Diremmo che la storia è ben scritta, ben pensata e stilisticamente perfetta, diremmo che il protagonista spaventa ma anche affascina, diremmo che Mussolini appare folgorante affascinante e che la storia è ombrosa, violenta ma avvincente.
Potremmo dire tutto questo se non fosse che il destino di questo romanzo lo conosciamo e lo condanniamo quotidianamente, se non fosse che le conseguenze di questa storia hanno condizionato le vite dei nostri nonni, dei nostri padri e condizionano ancora oggi le nostre.
Un grande plauso a Scurati che regala una storia conosciuta ma scritta sotto una luce diversa, fruibile e coinvolgente, da leggere lentamente ma che vien voglia di divorare, ricca di punti di vista nuovi e approfonditi, che ha il grande merito di aver avvicinato alla storia tantissime persone.

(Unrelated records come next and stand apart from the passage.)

Lemma mutation_handlers_never_answer_busy_witness :
  TaskApp.loading Sample.busyRender = true /\
  (forall cards, TaskApp.listView Sample.busyRender <> TaskApp.Cards cards) /\
  truthy (TaskApp.account Sample.goodRender) = true /\
  TaskApp.loading
    (TaskApp.run Sample.goodRender
       ([TaskApp.SetLoading true;
         TaskApp.Call (CallDeleteTask 3 (Some 100000))]
        ++ trace (TaskApp.loadTasks Sample.goodRender (Some Sample.ledger))))
  = false.
Proof.
  split; [reflexivity|]. split.
  - exact (proj2 (proj1 (proj2 (proj2 (proj2 (proj2
      (mutation_handlers_never_answer_busy
         Sample.busyRender Sample.busyRender 3))))) eq_refl)).
  - split; [reflexivity|].
    exact (proj2 (proj2 (proj2 (proj2 (proj2
      (mutation_handlers_never_answer_busy
         Sample.goodRender Sample.goodRender 3)))))
      [TaskApp.SetLoading true;
       TaskApp.Call (CallDeleteTask 3 (Some 100000))]
      Sample.ledger eq_refl).
Defined.

(** A delete is pending, its transaction submitted; an account change
    arrives and its load completes: the page shows enabled Delete buttons
    again. *)
Example pending_delete_unlocked_by_account_change :
  TaskApp.listView
    (TaskApp.run Sample.goodRender
       (firstn 2 (trace (TaskApp.deleteTask Sample.goodRender 3))
        ++ trace (TaskApp.handleAccountChange Sample.goodRender
                    [lit "0xBBB"])))
  = TaskApp.Cards [(3, false); (1, false)].
Proof. vm_compute. reflexivity. Qed.

(** ** The session *)

(** C6, as the claim states it, fails for the listener of the plain
    component: on an empty account list it only stores [accounts[0]], so
    the tasks on the page stay. *)
Lemma App_listener_keeps_tasks_on_empty_accounts :
  App.tasks Sample.appLoaded = [Sample.task1; Sample.task3] /\
  App.tasks (App.run Sample.appLoaded (trace (App.onAccountsChanged [])))
  = [Sample.task1; Sample.task3] /\
  App.tasks (App.run Sample.appLoaded (trace (App.onAccountsChanged [])))
  <> [].
Proof.
  split; [reflexivity|]. split; [reflexivity|]. discriminate.
Qed.

(** C6, amended.  On an account change that carries no account:
    [handleAccountChange] sets the account to the empty string, so the
    session counts as not connected, and sets the task list to empty,
    whatever the state was, and makes no call; the listener of the plain
    component sets the account to undefined, so it too counts as not
    connected, and leaves the task list and the contract handle as they
    were. *)
Theorem empty_accounts_disconnect_and_TaskApp_clears_tasks
    (snap s : TaskApp.State) (sA : App.State) :
  let t := trace (TaskApp.handleAccountChange snap []) in
  let tA := trace (App.onAccountsChanged []) in
  (TaskApp.account (TaskApp.run s t) = Some [] /\
   truthy (TaskApp.account (TaskApp.run s t)) = false /\
   TaskApp.tasks (TaskApp.run s t) = [] /\
   Observe.noNetwork t) /\
  (App.account (App.run sA tA) = None /\
   truthy (App.account (App.run sA tA)) = false /\
   App.tasks (App.run sA tA) = App.tasks sA /\
   App.contract (App.run sA tA) = App.contract sA).
Proof.
  simpl. split; [|repeat split].
  split; [reflexivity|]. split; [reflexivity|]. split; [reflexivity|].
  intros c H. in_trace H.
Qed.

Example handleAccountChange_empty_sample :
  TaskApp.handleAccountChange Sample.goodRender []
  = ([TaskApp.SetAccount (Some []); TaskApp.SetTasks [];
      TaskApp.Toast Info (lit "Wallet disconnected")], Ok tt).
Proof. reflexivity. Qed.

(** The listener of the plain component only stores [accounts[0]]: on an
    empty list the account becomes undefined and the tasks stay. *)
Lemma App_onAccountsChanged_empty (s : App.State) :
  App.account (App.run s (trace (App.onAccountsChanged []))) = None /\
  App.tasks (App.run s (trace (App.onAccountsChanged []))) = App.tasks s.
Proof. split; reflexivity. Qed.

(** C7. When the wallet reports a chain other than the expected one,
    [connectWallet] raises the wrong-network error and stops: it does not
    ask the wallet for accounts, sets neither the account nor the contract
    handle, loads nothing and announces no success; account, contract and
    tasks are what they were. *)
Theorem connectWallet_wrong_network_aborts
    (snap s : TaskApp.State) (provider : Ethereum) (network : Network) :
  getNetwork provider = Ok network ->
  chainId network <> TaskApp.expectedNetwork ->
  let t := trace (TaskApp.connectWallet snap (Some provider)) in
  t = [TaskApp.SetLoading true; TaskApp.Call CallGetNetwork;
       TaskApp.Toast Error Observe.wrongNetworkMessage;
       TaskApp.SetLoading false] /\
  ~ In (TaskApp.Call CallRequestAccounts) t /\
  (forall a, ~ In (TaskApp.SetAccount a) t) /\
  (forall c, ~ In (TaskApp.SetContract c) t) /\
  TaskApp.account (TaskApp.run s t) = TaskApp.account s /\
  TaskApp.contract (TaskApp.run s t) = TaskApp.contract s /\
  TaskApp.tasks (TaskApp.run s t) = TaskApp.tasks s.
Proof.
  intros Hn Hc t.
  assert (E : t = [TaskApp.SetLoading true; TaskApp.Call CallGetNetwork;
                   TaskApp.Toast Error Observe.wrongNetworkMessage;
                   TaskApp.SetLoading false]).
  { subst t. unfold TaskApp.connectWallet, TaskApp.checkNetwork, TaskApp.await.
    rewrite Hn. simpl.
    apply Z.eqb_neq in Hc. rewrite Hc. reflexivity. }
  rewrite E. split; [reflexivity|].
  split; [intros H; in_trace H|].
  split; [intros a H; in_trace H|].
  split; [intros c H; in_trace H|].
  repeat split.
Qed.

Lemma connectWallet_wrong_network_aborts_witness :
  getNetwork Sample.goerli = Ok (mkNetwork 5) /\
  chainId (mkNetwork 5) <> TaskApp.expectedNetwork /\
  ~ In (TaskApp.Call CallRequestAccounts)
       (trace (TaskApp.connectWallet TaskApp.initial (Some Sample.goerli))).
Proof.
  split; [reflexivity|]. split; [discriminate|].
  refine (proj1 (proj2 (connectWallet_wrong_network_aborts
                   TaskApp.initial TaskApp.initial Sample.goerli
                   (mkNetwork 5) eq_refl _))).
  discriminate.
Defined.

(** C8. When the fetch of [loadTasks] is rejected, the handler reports the
    failure in an error toast and touches neither the task list nor the
    session: [setTasks], [setAccount] and [setContract] are not called, so
    the list, the account and the contract handle are what they were, and
    the session is connected after the load if it was before. *)
Theorem loadTasks_failure_keeps_list_and_session
    (snap s : TaskApp.State) (c : Contract) (e : JsError) :
  truthy (TaskApp.account snap) = true ->
  getMyTask c = Throw e ->
  let t := trace (TaskApp.loadTasks snap (Some c)) in
  In (TaskApp.Call CallGetMyTask) t /\
  Observe.errorToasts t
  = [lit "Error loading tasks: " ++ orElse (reason e) (message e)] /\
  (forall l, ~ In (TaskApp.SetTasks l) t) /\
  TaskApp.tasks (TaskApp.run s t) = TaskApp.tasks s /\
  TaskApp.account (TaskApp.run s t) = TaskApp.account s /\
  TaskApp.contract (TaskApp.run s t) = TaskApp.contract s /\
  TaskApp.loading (TaskApp.run s t) = false.
Proof.
  intros Ha Hg t. subst t.
  rewrite (loadTasks_rejected snap c e Ha Hg).
  split; [simpl; auto|]. split; [reflexivity|].
  split; [intros l H; in_trace H|].
  repeat split.
Qed.

Lemma loadTasks_failure_keeps_list_and_session_witness :
  truthy (TaskApp.account
            (Sample.connected (Sample.failingLedger Sample.gasError)
                              Sample.emptyDraft)) = true /\
  getMyTask (Sample.failingLedger Sample.gasError) = Throw Sample.gasError /\
  TaskApp.tasks
    (TaskApp.run
       (Sample.connected (Sample.failingLedger Sample.gasError)
                         Sample.emptyDraft)
       (trace (TaskApp.loadTasks
                 (Sample.connected (Sample.failingLedger Sample.gasError)
                                   Sample.emptyDraft)
                 (Some (Sample.failingLedger Sample.gasError)))))
  = [Sample.task3; Sample.task1].
Proof.
  split; [reflexivity|]. split; [reflexivity|].
  exact (proj1 (proj2 (proj2 (proj2
    (loadTasks_failure_keeps_list_and_session
       (Sample.connected (Sample.failingLedger Sample.gasError)
                         Sample.emptyDraft)
       (Sample.connected (Sample.failingLedger Sample.gasError)
                         Sample.emptyDraft)
       (Sample.failingLedger Sample.gasError) Sample.gasError
       eq_refl eq_refl))))).
Defined.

Non ho mai sottolineato, segnato, scritto, riletto e approfondito un libro come mi è capitato con “M, il figlio del secolo” anche e soprattutto perché mai nessuno, prima d’ora, aveva ritratto Mussolini per ciò che è stato al principio, il figlio di un secolo, il prodotto della nostra storia, che ha cambiato non solo l’Italia ma il mondo intero.
Antonio Scurati
Nato a Napoli nel 1969, Antonio Scurati è docente di Letterature contemporanee presso la IULM di Milano, dove dirige il Master in Arti del Racconto. Per anni ha coordinato il Gruppo di Ricerca sui Linguaggi della Guerra e della Violenza dell’Università di Bergamo. È anche editorialista de “La Stampa” e autore di numerosi saggi, tra i quali ricordiamo La letteratura dell’inesperienza (Bompiani, 2006). Ha esordito nel 2002 con Il rumore sordo della battaglia (premio Kihlgren, premio Fregene, premio Chianciano). Nel 2005, con Il sopravvissuto, ha vinto la XLIII edizione del premio Campiello e nel 2008, con Una storia romantica, il Mondello. Della sua vasta produzione, tradotta in molti paesi, ricordiamo Il bambino che sognava la fine del mondo (2009), La seconda mezzanotte (2011), Il padre infedele (2013) e Il tempo migliore della nostra vita (vincitore sia del premio Viareggio sia, di nuovo, del premio Selezione Campiello).